Fashion Talks Back
A new show at the Met proves we are what we wear.
by Eve Tushnet
3/1/2008 12:04:00 AM, Volume 013, Issue 25

blog.mode: addressing fashion
Metropolitan Museum of Art
Through April 13


Eventually the Cockettes will use up the past and the future and have to rely on the present for their material. --Clay Geerdes


"That's disgusting--that's just disgusting. It says it's a dress, but it isn't."


The three women behind me at the Metropolitan Museum of Art's "blog.mode: addressing fashion" show were reacting with outrage and betrayal to a John Galliano dress made for Christian Dior Couture--a dress made to look sort of like a dress form and sort of like a mutant. The "dress" seemed to have been stitched together with air quotes, displaying its weirdly placed padding and raveled seams. One of the disgusted ladies had thought, at first, that it was a display meant to educate viewers on how dresses are made, while another had assumed that some of the hanging fabric had simply fallen off the dress by accident.
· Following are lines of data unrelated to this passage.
Lemma decode_wire t flags id payload rest d :
  idle d → wire_ok d t flags id payload → Forall is_byte rest →
  FrameDecoder_decode (frame_wire t flags id payload ++ rest) d =
  let d1 := in_payload t flags id (len payload) d in
  if breaks_block d1 then (d1, Err (ConnectionError ProtocolError))
  else match decode_payload_of_type t payload d1 with
       | (d2, Ok frame) => (frames ← FrameDecoder_decode rest; mret (frame :: frames)) (after_frame d2)
       | (d2, Err e) => (d2, Err e)
       | (d2, Panic) => (d2, Panic)
       end.
Proof.
  intros Hi Hw Hr. cbv zeta. set (d1 := in_payload t flags id (len payload) d).
  pose proof Hw as (Ht & Hf & Hid & Hp & Hmax).
  pose proof (len_nonneg payload) as Hnn. pose proof Hi as (_ & Ho & Hb).
  assert (frame_inv d1) as Hd1.
  { unfold frame_inv. cbn. rewrite Ho, Hb. split_and!; [done|constructor|done]. }
  rewrite FrameDecoder_decode_step by
    ((by apply idle_inv) || (apply Forall_app; split; [by apply frame_wire_bytes|done])).
  unfold frame_wire. rewrite <- app_assoc, frame_step_header, bind_st by (done || lia).
  fold d1. rewrite FrameDecoder_decode_step by (done || by apply Forall_app).
  rewrite frame_step_payload by done. rewrite decode_frame_payload_eq by (apply Hd1).
  destruct (breaks_block d1); [done|]. cbn [fd_header set_stage set_header in_payload fh_payload_length fd_offset d1].
  change (fd_header d1) with (mkFrameHeader id flags t (len payload)).
  change (fd_offset d1) with (fd_offset d). rewrite Ho, Z.sub_0_r. cbn [fh_payload_length fh_frame_type].
  rewrite len_app, takeZ_app_len, dropZ_app_len. pose proof (len_nonneg rest).
  destruct (Z.ltb_spec (len payload + len rest) (len payload)); [lia|].
  destruct (decode_payload_of_type t payload d1) as [d2 [frame|e|]]; [|done..].
  fold (after_frame d2). rewrite !bind_st. by destruct (FrameDecoder_decode rest (after_frame d2)) as [? [| |]].
Qed.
But no: It was supposed to look like that. The Galliano dress showed one possible road (or cul-de-sac) that self-conscious fashion can take. Fortunately, most of the rest of the show used its self-consciousness to craft a language of fashion and a poetry of womanhood, technology, and even death, rather than the exhausted muttering of fashion that can only talk about itself. "blog.mode" is a strangely themeless show. It displays recent acquisitions of the Met's Costume Institute, covering four centuries. The show does indeed have a blog, and even a "blog bar" in the gallery where viewers can comment on the exhibit--"This is just ...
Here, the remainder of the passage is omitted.